Dr. Brull has anecdotal evidence that EHR implementation has improved care coordination and medication reconciliation:

  • Care Coordination. The EHR system Dr. Brull shares with two other solo family physicians enables them to coordinate care seamlessly. For example, when another provider covered for her when she was away from the office, and refilled a patient’s medication, Dr. Brull could see the refill information immediately in the EHR. The EHR system also helps her exchange clinical information with specialists. For example, during a patient’s visit, Dr. Brull may find elevated blood pressure and decide to adjust the patient’s blood pressure medication. She updates the patient’s medication list in the EHR and sends the patient’s cardiologist a visit note via integrated FAX documenting the change in blood pressure and medication.
  • Medication Reconciliation. The EHR system warned against a drug-drug interaction when Dr. Brull entered medications for a patient with multiple sclerosis prescribed by a specialist who had received an incomplete medication list from another physician. When the “black box warning” appeared, Dr. Brull immediately notified the patient and the prescribing specialist.
  • Increased Revenue/Reduced Costs. There is anecdotal evidence that the EHR system has increased Dr. Brull’s revenue since implementation in 2008. “I have more than recouped my initial investment of $30,000.” It also has reduced costs, according to a 2009 New York Times article quoting Dr. Dan Sanchez, who shares the EHR system with Dr. Brull. “Costs for dictation transcription have been cut by 75 percent. That alone has paid for half the cost of the software in the first year.”
  • Quality Improvement. “Having an EHR has improved my quality of care, my ability to track that quality of care, and my own quality of life.”

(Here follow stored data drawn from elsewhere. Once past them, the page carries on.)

(** C10. For a path that is not a directory, the restore tool is chosen by
    the spelling of the path alone.  In any two worlds in which the path
    is not a directory (it may be a file in one and missing in the
    other) [restore] hands the same single command to [subprocess.run]:
    [psql ... -f path] if the path ends with [.sql], that is, is some
    string followed by [.sql], and [pg_restore ... -v path] otherwise. *)
Theorem restore_tool_by_suffix_only
    host port username dbname backup_file password w w' :
  fs w !! backup_file ≠ Some IsDir →
  fs w' !! backup_file ≠ Some IsDir →
  let cmd :=
    if endswith backup_file ".sql"
    then ["psql"; "-h"; host; "-p"; str port; "-U"; username;
          "-d"; dbname; "-f"; backup_file]
    else ["pg_restore"; "-h"; host; "-p"; str port; "-U"; username;
          "-d"; dbname; "-v"; backup_file] in
  (runs (events_since w
     (restore host port username dbname backup_file password w).1)).*1 = [cmd]
  ∧ (runs (events_since w'
       (restore host port username dbname backup_file password w').1)).*1 = [cmd]
  ∧ (endswith backup_file ".sql" = true ↔ ∃ stem, backup_file = stem +:+ ".sql").
Proof.
  intros Hw Hw' cmd. rewrite !restore_runs.
  rewrite !bool_decide_eq_false_2 by assumption.
  split; [reflexivity|]. split; [reflexivity|]. apply endswith_spec.
Qed.

(** C10 for [./dump.sql], missing in one world and a file in the other. *)
Lemma restore_tool_by_suffix_only_witness :
  (fs (fresh_world (Exited 0)) !! "./dump.sql" ≠ Some IsDir
   ∧ fs (world_of {["./dump.sql" := IsFile]} "20240101_120000" (λ _, None) (Exited 0))
       !! "./dump.sql" ≠ Some IsDir)
  ∧ (runs (events_since (fresh_world (Exited 0))
       (restore "localhost" 5432 "alice" "orders" "./dump.sql" "s3cret"
          (fresh_world (Exited 0))).1)).*1
    = [["psql"; "-h"; "localhost"; "-p"; "5432"; "-U"; "alice";
        "-d"; "orders"; "-f"; "./dump.sql"]].
Proof.
  assert (H0 : fs (fresh_world (Exited 0)) !! "./dump.sql" ≠ Some IsDir)
    by (vm_compute; discriminate).
  assert (H1 : fs (world_of {["./dump.sql" := IsFile]} "20240101_120000"
                     (λ _, None) (Exited 0)) !! "./dump.sql" ≠ Some IsDir)
    by (vm_compute; discriminate).
  split; [split; assumption|].
  exact (proj1 (restore_tool_by_suffix_only
                  "localhost" 5432%Z "alice" "orders" "./dump.sql" "s3cret"
                  _ _ H0 H1)).
Defined.


(** ** Beyond the claims *)

(** *** More facts about strings *)

Lemma append_nil_r s : s +:+ EmptyString = s.
Proof.
  induction s as [|c s IH]; [reflexivity|]. rewrite append_cons. now rewrite IH.
Qed.

Lemma append_inj_len s s' t t' :
  String.length s = String.length s' → s +:+ t = s' +:+ t' → s = s' ∧ t = t'.
Proof.
  revert s'. induction s as [|c s IH]; intros [|c' s'] Hlen H; try discriminate.
  - now split.
  - rewrite !append_cons in H. inversion H; subst.
    destruct (IH s') as [-> ->]; auto.
Qed.

Lemma append_inj_len_r s s' t t' :
  String.length t = String.length t' → s +:+ t = s' +:+ t' → s = s' ∧ t = t'.
Proof.
  intros Hlen H. apply append_inj_len; [|exact H].
  apply (f_equal String.length) in H. rewrite !length_append in H. lia.
Qed.

Lemma to_int_nonnil z :
  Z.to_int z ≠ Decimal.Pos Decimal.Nil ∧ Z.to_int z ≠ Decimal.Neg Decimal.Nil.
Proof.
  destruct z as [|p|p]; cbn; split; try discriminate;
    intros E; inversion E as [E']; now apply Unsigned.to_uint_nonnil in E'.
Qed.

(** [str] can be read back: different numbers have different numerals. *)
Lemma str_inj n m : str n = str m → n = m.
Proof.
  unfold str. intros H.
  apply (f_equal NilZero.int_of_string) in H.
  rewrite !NilZero.isi in H by apply to_int_nonnil.
  inversion H as [E].
  rewrite <- (DecimalZ.of_to n), <- (DecimalZ.of_to m). now rewrite E.
Qed.

(** The artifact path: what precedes the time stamp, the time stamp, the
    extension. *)
Lemma backup_path_split backup_dir dbname timestamp f :
  backup_path backup_dir dbname timestamp (format_choice f)
  = path_prefix backup_dir dbname +:+ timestamp +:+ artifact_ext f.
Proof.
  unfold path_prefix.
  destruct f; unfold backup_path, file_ext; cbn [format_choice artifact_ext];
    cbn; rewrite os_path_join_backup, ?append_nil_r, ?append_assoc; reflexivity.
Qed.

The lack of a state-wide Health Information Exchange (HIE) or a regional HIE that includes Plainville is the biggest challenge facing Dr. Brull in achieving fully electronic care coordination. Although other local physician practices have EHRs, there is no connectivity to enable them to communicate. While this constrains how Dr. Brull used her EHR for care coordination, she has been creative in compensating for the lack of this electronic infrastructure by using integrated FAX, a HIPAA-compliant method of sending clinical information to providers, and scanners to “upload” images of clinical documents from local providers into the patient’s EHR. She has compensated for the lack of structured data exchange by creating new processes to capture and code the patient’s data in the EHR.

Lessons Learned

EHR implementation is not an event but a process,” says Dr. Brull. It is very important to work collaboratively with the EHR vendor and the REC to make the transition to meaningful use. I cannot do it in a vacuum.”

Next Steps

Once Dr. Brull receives the certified EHR technology from her vendor, she will be able to demonstrate that she meets the Meaningful Use Stage 1 care coordination requirements and apply for CMS payment within 90 days.